Poland’s central bank independence is “at risk” as policy members discuss how much of the bank’s profit should be transferred to the government to bolster the state budget, Monetary Council member Adam Glapinski said.

“Some members seem to represent the government’s point of view and their action is aimed only at finding additional billions of zloty for the budget,” Glapinski said in a telephone interview out of Warsaw today. “It clearly puts the central bank’s independence at risk.”

The Monetary Policy Council, in which six of the nine members appointed last quarter by the government want to raise the amount of money available to boost the state budget, shouldn’t be allowed to change the size of last year’s reported profit, Glapinski said today. The bank booked a profit of about 4 billion zloty ($1.4 billion) in 2009, a sum most of the council’s members want to increase to 8 billion by reducing the size of reserves allocated to steering the zloty.

“I don’t see any reason to change the profit, especially given that the profit report was sealed by an auditor and attempts to change it were criticized by European Union,” Glapinski said.

The bank’s management, which isn’t appointed by the government, has to send a profit report to Prime Minister Donald Tusk by the end of this month. The report must be approved by the Monetary Policy Council.

The government’s budget “can do without additional billions of zloty,” while “the central bank’s independence is crucial for the whole country’s reputation in the eyes of foreign investors,” Glapinski said.

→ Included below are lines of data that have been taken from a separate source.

(** The transform on a well-formed document whose mime bundles are as the
    renderer builds them: the traversal finds the mime bundles under the
    root, and the loop resolves them in that order and logs the warnings
    the document calls for. *)
Lemma run_resolved (s : store) :
  well_formed s document = true ->
  tagged s = true ->
  plain s = true ->
  exists l s1,
    traverse condition (S (size s)) s document = Ok l
    /\ (forall x, x ∈ l <->
          exists r, reachable s document x /\ s !! x = Some r
                    /\ condition r = true)
    /\ run s
       = Ok (s1, flat_map (bundle_warnings (get_mime_priority bname overrides) s)
                   l)
    /\ steps (resolves (get_mime_priority bname overrides) s) l s s1
    /\ (forall x, x ∈ l -> ~ reachable s1 document x).
Proof.
  intros Hwf Htag Hplain.
  destruct (traverse_total s document Hwf) as [l Hl].
  pose proof (traverse_NoDup s document Hwf _ document 0 l (path_here _ _) Hl)
    as Hnd.
  assert (forall x, x ∈ l -> exists r, s !! x = Some r /\ condition r = true)
    as Hb.
  { intros x Hx. apply (traverse_elem condition _ s document l Hl) in Hx
      as (n & xr & _ & Hxr & Hc). eauto. }
  destruct (process_all_resolved (get_mime_priority bname overrides) document
              s l s [] [] (well_formed_inv s document Hwf)) as (s1 & Hrun & Hst).
  - exact Hnd.
  - intros x _ Hx. inversion Hx.
  - exact Hb.
  - intros x Hx. apply (traverse_elem condition _ s document l Hl) in Hx
      as (n & xr & Hn & Hxr & Hc).
    destruct (well_formed_root s document Hwf) as (r0 & Hr0 & _ & Hc0).
    destruct n as [|n].
    { apply path_zero_inv in Hn. subst x. congruence. }
    apply path_succ_inv in Hn as (b & rb & _ & Hrb & Hin).
    destruct (well_formed_node s document b rb Hwf Hrb) as [_ Hch].
    destruct (Hch x Hin) as (xr' & Hxr' & Hpar & _).
    assert (xr' = xr) as -> by congruence.
    destruct (index_of_elem x (node_children rb) Hin) as [i Hi].
    destruct (tagged_children s x xr Htag Hxr Hc) as [mts Hmts].
    exists xr, b, rb, i, mts. repeat split; try assumption.
    + exact (plain_bundle s x xr Hplain Hxr Hc).
    + intros c cr u _ Hcr Hu.
      destruct (well_formed_node s document c cr Hwf Hcr) as [_ Hcc].
      destruct (Hcc u Hu) as (ur & Hur & _). eauto.
  - intros x Hx. apply (traverse_elem condition _ s document l Hl) in Hx
      as (n & xr & Hn & Hxr & Hc).
    destruct (tagged_children s x xr Htag Hxr Hc) as [mts Hmts].
    exists xr, xr, mts. auto.
  - exists l, s1. split; [exact Hl|].
    split; [|split; [|split; [exact Hst|]]].
    + intros x. rewrite (traverse_elem condition _ s document l Hl x). split.
      * intros (n & xr & Hn & Hxr & Hc). exists xr.
        split; [now exists n|]. split; assumption.
      * intros (r & [n Hn] & Hr & Hc). exists n, r.
        split; [exact Hn|]. split; assumption.
    + unfold SelectMimeType.run. rewrite Hl. cbn. exact Hrun.
    + destruct (process_all_inv DEFAULT_LOG_TYPE py_repr bname
                  (get_mime_priority bname overrides) document l s s1 [] _ []
                  Hrun (well_formed_inv s document Hwf) Hnd) as (Hinv1 & _).
      * intros x _ Hx. inversion Hx.
      * exact Hb.
      * intros x Hx. apply (inv_done _ _ _ Hinv1 x).
        rewrite app_nil_r. apply list_elem_of_In. apply -> in_rev.
        now apply list_elem_of_In.
Qed.

Lemma steps_impl (P Q : store -> nat -> store -> Prop) l (s s1 : store) :
  (forall a x b, P a x b -> Q a x b) -> steps P l s s1 -> steps Q l s s1.
Proof.
  intros H Hst. induction Hst; econstructor; eauto.
Qed.

Lemma mime_index_existsb m mts :
  mime_index m mts = None <-> existsb (is_vstr m) mts = false.
Proof.
  induction mts as [|v mts IH]; simpl; [tauto|].
  destruct (is_vstr m v); simpl.
  - split; discriminate.
  - destruct (mime_index m mts).
    + split; [discriminate|]. intros H. apply IH in H. discriminate.
    + split; [|reflexivity]. intros _. now apply IH.
Qed.

Lemma select_index_forallb prio mts :
  match select_index prio mts with
  | None => forallb (fun p => negb (existsb (is_vstr p) mts)) prio = true
  | Some _ => forallb (fun p => negb (existsb (is_vstr p) mts)) prio = false
  end.
Proof.
  induction prio as [|m prio IH]; simpl; [reflexivity|].
  destruct (mime_index m mts) as [k|] eqn:E.
  - destruct (existsb (is_vstr m) mts) eqn:E'; [reflexivity|].
    apply mime_index_existsb in E'. congruence.
  - apply mime_index_existsb in E. rewrite E. exact IH.
Qed.

Lemma join_concat sep l : join sep l = String.concat sep l.
Proof.
  induction l as [|x l IH]; [reflexivity|].
  simpl. destruct l as [|y l]; [reflexivity|]. rewrite IH. reflexivity.
Qed.

(** The warnings of the loop body are the ones the document is owed. *)
Lemma bundle_warnings_diagnostics prio (s : store) x :
  bundle_warnings prio s x = diagnostics prio s x.
Proof.
  unfold SelectMimeType.bundle_warnings, Shape.diagnostics.
  destruct (s !! x) as [r|]; [|reflexivity].
  destruct (child_mime_types s (node_children r)) as [[|m ms]|];
    try reflexivity.
  pose proof (select_index_forallb prio (m :: ms)) as H.
  destruct (select_index prio (m :: ms)); rewrite H; [reflexivity|].
  unfold no_mime_warning. rewrite join_concat. reflexivity.
Qed.

(** C2.  On a well-formed document whose mime bundles are as the renderer
    builds them, the transform completes; it deals, in document order, with
    each mime bundle under the root, and each is resolved as follows.  With
    [mts] the mime types of its children (those it had when the transform
    started), the priority list of the builder is scanned in order for its
    first entry [m] among [mts]; the first child with mime type [m] wins,
    and the bundle is replaced, among the children of its parent, by the
    children of the winner, which the parent adopts; neither the bundle,
    nor the winner, nor another child of the bundle is put there.  When
    the winner has no children this removes the bundle, and no later entry
    of the priority list is tried.  After the run none of the mime bundles
    is under the root. *)
Theorem run_selects_first_priority (s : store) :
  well_formed s document = true ->
  tagged s = true ->
  plain s = true ->
  exists l s1 log,
    traverse condition (S (size s)) s document = Ok l
    /\ (forall x, x ∈ l <->
          exists r, reachable s document x /\ s !! x = Some r
                    /\ condition r = true)
    /\ run s = Ok (s1, log)
    /\ steps (resolves (get_mime_priority bname overrides) s) l s s1
    /\ (forall x, x ∈ l -> ~ reachable s1 document x).
Proof.
  intros Hwf Htag Hplain.
  destruct (run_resolved s Hwf Htag Hplain)
    as (l & s1 & Hl & Hin & Hrun & Hst & Hout).
  exists l, s1. eexists. split; [exact Hl|]. split; [exact Hin|].
  split; [exact Hrun|]. split; [exact Hst|exact Hout].
Qed.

Governor Slawomir Skrzypek, who was killed in a plane crash on April 10, had asked the European Central Bank to provide an opinion on how the bank’s profits should be handled. Skrzypek had said the bank’s management board “doesn’t accept the new rules because they aren’t valid.”

The amended rules, approved by the Monetary Policy Council on March 31, change the way the central bank creates and releases provisions for foreign-exchange risk. The main change requires the central bank’s management board to include unrealized gains when calculating net income.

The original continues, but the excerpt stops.